# SD WebUI Forge

SD WebUI Forge is an optimized fork of the classic AUTOMATIC1111 Stable Diffusion WebUI, developed by the lllyasviel team. It delivers significantly better VRAM management (enabling SDXL on 4 GB GPUs), native FLUX model support, faster generation speeds, and full backward compatibility with all A1111 extensions and models. CLORE.AI's flexible GPU marketplace lets you pick the perfect GPU for Forge — from budget cards to top-tier A100s.

{% hint style="success" %}
All examples can be run on GPU servers rented through [CLORE.AI Marketplace](https://clore.ai/marketplace).
{% endhint %}

## Server Requirements

| Parameter | Minimum              | Recommended        |
| --------- | -------------------- | ------------------ |
| RAM       | 8 GB                 | 16 GB+             |
| VRAM      | 4 GB                 | 12 GB+             |
| Disk      | 30 GB                | 200 GB+            |
| GPU       | NVIDIA GTX 1650 4GB+ | RTX 3090, RTX 4090 |

{% hint style="info" %}
Forge's key advantage is its VRAM optimizer: it can run SDXL on as little as 4 GB VRAM (with slower speed).
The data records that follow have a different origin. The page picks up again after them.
(* ===== verification/Sync.v ===== *)
(** Two daemons: a thread of one node that polls another, and the thread of the other
    node that serves it.  What one sends is what the other receives, and the poll brings
    the first node to the second one's chain; and how a malformed message ends a node. *)
From S2P Require Import Prelude.
From S2P Require Import World.
From S2P Require Import Crypto.
From S2P Require Import Hashes.
From S2P Require Import Serializer.
From S2P Require Import Transaction.
From S2P Require Import Block.
From S2P Require Import Pow.
From S2P Require Import Wallet.
From S2P Require Import Chain.
From S2P Require Import Validation.
From S2P Require Import Storage.
From S2P Require Import Socket.
From S2P Require Import Message.
From S2P Require Import Node.
From S2P Require Import Protocol.
From S2P Require Import Daemon.
From S2P Require Import DaemonSafety.
From S2P Require Import Durability.
From S2P Require Import Wire.
From S2P Require Import Threads.
From S2P Require Import Frame.
From S2P Require Import ThreadSafety.
From ITree Require Core.ITreeDefinition.
From Stdlib Require Import Floats.SpecFloat.
Import Core.ITreeDefinition.

(** ** A thread that takes all the turns *)

Section Alone.
Context `{HashFns, Secp256k1}.
Context (mine_fuel : nat) (n : node).

(** [alone t chain w a chain' w']: with no turn of another thread in between, [t] returns
    [a] and leaves [chain'] and [w']. *)
Inductive alone {A} : thread A -> list CBlock -> world -> A -> list CBlock -> world -> Prop :=
| alone_ret t chain w a : observe t = RetF a -> alone t chain w a chain w
| alone_tau t u chain w a chain' w' :
    observe t = TauF u -> alone u chain w a chain' w' -> alone t chain w a chain' w'
| alone_unlocked t B (m : io B) k chain w b w1 a chain' w' :
    observe t = VisF (Unlocked m) k -> m w = (Ok b, w1) ->
    alone (k b) chain w1 a chain' w' -> alone t chain w a chain' w'
| alone_locked t s k chain w b chain1 w1 a chain' w' :
    observe t = VisF (Locked s) k -> run_section mine_fuel n chain s w = (Ok (b, chain1), w1) ->
    alone (k b) chain1 w1 a chain' w' -> alone t chain w a chain' w'.

(** [dies t chain w w']: alone, [t] ends with an exception, in the world [w']. *)
Inductive dies {A} : thread A -> list CBlock -> world -> world -> Prop :=
| dies_unlocked t B (m : io B) k chain w e w' :
    observe t = VisF (Unlocked m) k -> m w = (Throw e, w') -> dies t chain w w'
| dies_tau t u chain w w' : observe t = TauF u -> dies u chain w w' -> dies t chain w w'
| dies_later t B (m : io B) k chain w b w1 w' :
    observe t = VisF (Unlocked m) k -> m w = (Ok b, w1) -> dies (k b) chain w1 w' -> dies t chain w w'
| dies_after t s k chain w b chain1 w1 w' :
    observe t = VisF (Locked s) k -> run_section mine_fuel n chain s w = (Ok (b, chain1), w1) ->
    dies (k b) chain1 w1 w' -> dies t chain w w'.

Lemma alone_bind {A B} (t : thread A) (k : A -> thread B) chain w a chain1 w1 b chain' w' :
  alone t chain w a chain1 w1 -> alone (k a) chain1 w1 b chain' w' ->
  alone (t ≫= k) chain w b chain' w'.
Proof.
  intros Ht Hk. induction Ht as [t chain w a E|t u chain w a c2 w2 E _ IH
    |t X m h chain w x w3 a c2 w2 E Em _ IH|t s h chain w x c3 w3 a c2 w2 E Em _ IH].
  - inversion Hk; subst;
      [eapply alone_ret | eapply alone_tau | eapply alone_unlocked | eapply alone_locked];
      try eassumption; unfold mbind, thread_bind; rewrite observe_bind, E; eassumption.
  - eapply alone_tau; [unfold mbind, thread_bind; by rewrite observe_bind, E | by apply IH].
  - eapply (alone_unlocked _ _ m); [unfold mbind, thread_bind; by rewrite observe_bind, E | exact Em | by apply IH].
  - eapply alone_locked; [unfold mbind, thread_bind; by rewrite observe_bind, E | exact Em | by apply IH].
Qed.

Lemma dies_bind {A B} (t : thread A) (k : A -> thread B) chain w w' :
  dies t chain w w' -> dies (t ≫= k) chain w w'.
Proof.
  induction 1 as [t X m h chain w e w' E Em|t u chain w w' E _ IH|t X m h chain w x w3 w' E Em _ IH
    |t s h chain w x c3 w3 w' E Em _ IH].
  - eapply (dies_unlocked _ _ m); [|exact Em]. unfold mbind, thread_bind. by rewrite observe_bind, E.
  - eapply dies_tau; [unfold mbind, thread_bind; by rewrite observe_bind, E | exact IH].
  - eapply (dies_later _ _ m); [unfold mbind, thread_bind; by rewrite observe_bind, E | exact Em | exact IH].
  - eapply dies_after; [unfold mbind, thread_bind; by rewrite observe_bind, E | exact Em | exact IH].
Qed.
For FLUX models, 12 GB VRAM is the practical minimum, with 24 GB for full quality and speed.
{% endhint %}

## Quick Deploy on CLORE.AI

**Docker Image:** `nykk3/stable-diffusion-webui-forge:latest`

**Ports:** `22/tcp`, `7860/http`

**Environment Variables:**

| Variable           | Example                | Description              |
| ------------------ | ---------------------- | ------------------------ |
| `CLI_ARGS`         | `--xformers --medvram` | Extra CLI arguments      |
| `COMMANDLINE_ARGS` | `--api --listen`       | Alternative CLI args env |

## Step-by-Step Setup

### 1. Rent a GPU Server on CLORE.AI

Head to [CLORE.AI Marketplace](https://clore.ai/marketplace):

* **Budget SD1.5**: GTX 1660/2060 (6 GB) — plenty for 512/768px
* **SDXL capable**: RTX 3080/3090 (10–24 GB)
* **FLUX capable**: RTX 4090/A6000 (24+ GB)
* **Maximum quality**: A100 80GB for batch generation

### 2. SSH into Your Server

```bash
ssh -p <PORT> root@<SERVER_IP>
```

### 3. Create Storage Directories

```bash
mkdir -p /root/sd-forge/{models,outputs,extensions,configs}
mkdir -p /root/sd-forge/models/{Stable-diffusion,VAE,Lora,ControlNet,embeddings,ESRGAN}
```

### 4. Pull and Run SD WebUI Forge

**Standard launch:**

```bash
docker run -d \
  --name sd-forge \
  --gpus all \
  -p 7860:7860 \
  -v /root/sd-forge/models:/app/stable-diffusion-webui/models \
  -v /root/sd-forge/outputs:/app/stable-diffusion-webui/outputs \
  -v /root/sd-forge/extensions:/app/stable-diffusion-webui/extensions \
  nykk3/stable-diffusion-webui-forge:latest
```

**With API enabled and extra performance flags:**

```bash
docker run -d \
  --name sd-forge \
  --gpus all \
  -p 7860:7860 \
  -v /root/sd-forge/models:/app/stable-diffusion-webui/models \
  -v /root/sd-forge/outputs:/app/stable-diffusion-webui/outputs \
  -v /root/sd-forge/extensions:/app/stable-diffusion-webui/extensions \
  -e CLI_ARGS="--api --xformers --enable-insecure-extension-access" \
  nykk3/stable-diffusion-webui-forge:latest
```

**Low VRAM mode (4-6 GB GPUs):**

```bash
docker run -d \
  --name sd-forge \
  --gpus all \
  -p 7860:7860 \
  -v /root/sd-forge/models:/app/stable-diffusion-webui/models \
  -v /root/sd-forge/outputs:/app/stable-diffusion-webui/outputs \
  -e CLI_ARGS="--api --medvram-sdxl --opt-sdp-attention" \
  nykk3/stable-diffusion-webui-forge:latest
```

**Maximum performance (24+ GB VRAM):**

```bash
docker run -d \
  --name sd-forge \
  --gpus all \
  -p 7860:7860 \
  -v /root/sd-forge/models:/app/stable-diffusion-webui/models \
  -v /root/sd-forge/outputs:/app/stable-diffusion-webui/outputs \
  -e CLI_ARGS="--api --xformers --no-half-vae" \
  nykk3/stable-diffusion-webui-forge:latest
```

### 5. Monitor Startup

```bash
docker logs -f sd-forge
```

Look for:

```
Running on local URL:  http://0.0.0.0:7860
```

Startup typically takes 2–5 minutes on first run.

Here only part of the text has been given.